TPU is an example of how fast a company can turn research into practice —  from first tested silicon, the team had them up and running applications at speed in their data centers within 22 days.

TPUs already power many applications at Google, including RankBrain, used to improve the relevancy of search results and Street View, to improve the accuracy and quality of its maps and navigation. AlphaGo was powered by TPUs in the matches against Go world champion, Lee Sedol, enabling it to “think” much faster and look farther ahead between moves.

Server racks with TPUs used in the AlphaGo matches with Lee Sedol

Server racks with TPUs used in the AlphaGo matches with Lee Sedol

Google’s goal has always been pretty simple: to lead the industry on machine learning and make that innovation available to its customers. Building TPUs into their infrastructure stack will allow them to bring the power of Google to developers across software like TensorFlow and Cloud Machine Learning with advanced acceleration capabilities.

And the battle is on! Just a few days ago Amazon made its leap into open-source technology with the unveiling of its machine-learning software DSSTNE, competing directly with TensorFlow. According to the press release, Amazon says DSSTNE (which stands for Deep Scalable Sparse Tensor Network Engine and is pronounced “Destiny”) excels in situations where there isn’t a lot of data to train the machine-learning system, whereas TensorFlow is geared for handling tons of data.

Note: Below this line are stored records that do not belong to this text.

(** The command [processDrawnLines] is called with for one stored
    signature that can be decompressed. *)
Definition drawn_of (decompress : string -> option Decompressed)
    (e : string * Stored) : option Call :=
  match decompress (st_signatureData (snd e)) with
  | Some data =>
      Some (processDrawnLines (outlines data) (dec_areContours data)
              (dec_thickness data) (dec_width data) (dec_height data))
  | None => None
  end.

(** The data stored with the signatures, in the order of the storage. *)
Definition stored_data (signatures : list (string * Stored)) : list string :=
  (fun e => st_signatureData (snd e)) <$> signatures.

(** The manager with the launchers of [signatures] appended to the
    toolbar and the calls of [processDrawnLines] made for them. *)
Definition rendered (env : Env) (decompress : string -> option Decompressed)
    (signatures : list (string * Stored)) (mg : Manager) : Manager :=
  set_dialog
    (set_calls (calls (dialog mg) ++ omap (drawn_of decompress) signatures)
       (set_toolbar
          (toolbar (dialog mg) ++ omap (launcher_of env decompress) signatures)
          (dialog mg))) mg.

(** The manager with a load started: the storage asked, every value
    decompressed, and the promise kept. *)
Definition loading (decompress : string -> option Decompressed)
    (signatures : list (string * Stored)) (mg : Manager) : Manager :=
  set_loadSignaturesPromise
    (Some (load_fulfilled signatures (decompress <$> stored_data signatures)))
    (set_storage_calls
       (storage_calls mg ++
        storage_getAll :: (decompressSignature <$> stored_data signatures)) mg).

End SignatureManager.

(** ** The description editor *)

Module EditDescriptionDialog.

(** What [editor.getSignaturePreview()] returns. *)
Record Preview : Type := mkPreview {
  preview_areContours : bool;
  preview_viewBox : string;
  preview_toSVGPath : string
}.

(** The [path] appended to the preview SVG. *)
Record PreviewPath : Type := mkPreviewPath {
  path_d : string;
  path_contours : bool
}.

Inductive Call : Type :=
| removeEditListeners
| addEditListeners
| getSignaturePreview (editor : nat)
| overlayManager_open
| overlayManager_close.

(** The state of the dialog, and the editors of the page: an editor is
    named by a number and [editor_description] holds the [description]
    property of each. *)
Record State : Type := mkState {
  currentEditor : option nat;
  (* [undefined] until the first [open] *)
  previousDescription : option string;
  uiManager : option nat;
  description_value : string;
  clearDescription_disabled : bool;
  updateButton_disabled : bool;
  signatureSVG_aria_label : option string;
  signatureSVG_viewBox : option string;
  signatureSVG_children : list PreviewPath;
  overlay_active : bool;
  editor_description : nat -> string;
  calls : list Call
}.

Definition eta_State : State -> State :=
  (fun s : State => mkState
    (currentEditor s) (previousDescription s) (uiManager s)
    (description_value s) (clearDescription_disabled s)
    (updateButton_disabled s) (signatureSVG_aria_label s)
    (signatureSVG_viewBox s) (signatureSVG_children s) (overlay_active s)
    (editor_description s) (calls s)).

Definition set_currentEditor : option nat -> State -> State :=
  ltac:(setter eta_State currentEditor).
Definition set_previousDescription : option string -> State -> State :=
  ltac:(setter eta_State previousDescription).
Definition set_uiManager : option nat -> State -> State :=
  ltac:(setter eta_State uiManager).
Definition set_description_value : string -> State -> State :=
  ltac:(setter eta_State description_value).
Definition set_clearDescription_disabled : bool -> State -> State :=
  ltac:(setter eta_State clearDescription_disabled).
Definition set_updateButton_disabled : bool -> State -> State :=
  ltac:(setter eta_State updateButton_disabled).
Definition set_signatureSVG_aria_label : option string -> State -> State :=
  ltac:(setter eta_State signatureSVG_aria_label).
Definition set_signatureSVG_viewBox : option string -> State -> State :=
  ltac:(setter eta_State signatureSVG_viewBox).
Definition set_signatureSVG_children : list PreviewPath -> State -> State :=
  ltac:(setter eta_State signatureSVG_children).
Definition set_overlay_active : bool -> State -> State :=
  ltac:(setter eta_State overlay_active).
Definition set_editor_description : (nat -> string) -> State -> State :=
  ltac:(setter eta_State editor_description).
Definition set_calls : list Call -> State -> State :=
  ltac:(setter eta_State calls).

Definition M : Type -> Type := Comp State.

Definition call (c : Call) : M unit :=
  modify (fun s => set_calls (calls s ++ [c]) s).

(** Click on the clear button of the description. *)
Definition clearDescription_click : M unit :=
  modify (set_description_value "") ;;
  modify (set_clearDescription_disabled true).

(** [input] on the description field. *)
Definition descriptionInput_input : M unit :=
  value <- gets description_value ;;
  prev <- gets previousDescription ;;
  modify (set_clearDescription_disabled (bool_decide (value = ""))) ;;
  modify (set_updateButton_disabled (bool_decide (Some value = prev))) ;;
  modify (set_signatureSVG_aria_label (Some value)).

(** [#close], the listener of the [close] event; removing the first
    child of the preview throws when there is none. *)
Definition close : M unit :=
  um <- gets uiManager ;;
  when (truthy um) (call addEditListeners) ;;
  modify (set_uiManager None) ;;
  modify (set_currentEditor None) ;;
  children <- gets signatureSVG_children ;;
  match children with
  | [] => throw
  | _ :: rest => modify (set_signatureSVG_children rest)
  end.

(** [#finish] *)
Definition finish : M unit :=
  active <- gets overlay_active ;;
  when active
    (call overlayManager_close ;;
     modify (set_overlay_active false) ;;
     listener close).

And Doug Marsch, my “go to guy” on chip technology over at RSA, says DSSTNE is also faster than TensorFlow, and agrees with Amazon’s claim it is up to 2.1 times the speed in low-data situations.

Note: according to Doug, the software comes from Amazon’s need to make recommendations in its retail platform, which required the company to develop neural network programs. However, Amazon doesn’t always have a lot of data to work from when making those recommendations. Amazon’s system can achieve those speeds in part due to multi-GPU capabilities. Unlike other open-source “deep learning” programs, DSSTNE can automatically distribute its workload across many GPUs without speed or accuracy tradeoffs that often come with training across multiple machines.

In fact, the DSSTNE FAQ says:

“This means being able to build recommendations systems that can model ten million unique products instead of hundreds of thousands. For problems of this size, other packages would need to revert to CPU computation for the sparse data, decreasing performance by about an order of magnitude.”

One interesting note: Amazon said it is releasing the software as an open-source project to help machine learning grow beyond speech and language recognition that many companies are focusing on, instead expanding into areas like search and recommendations. They hope that “researchers around the world can collaborate to improve it. But more importantly, we hope that it spurs innovation in many more areas.”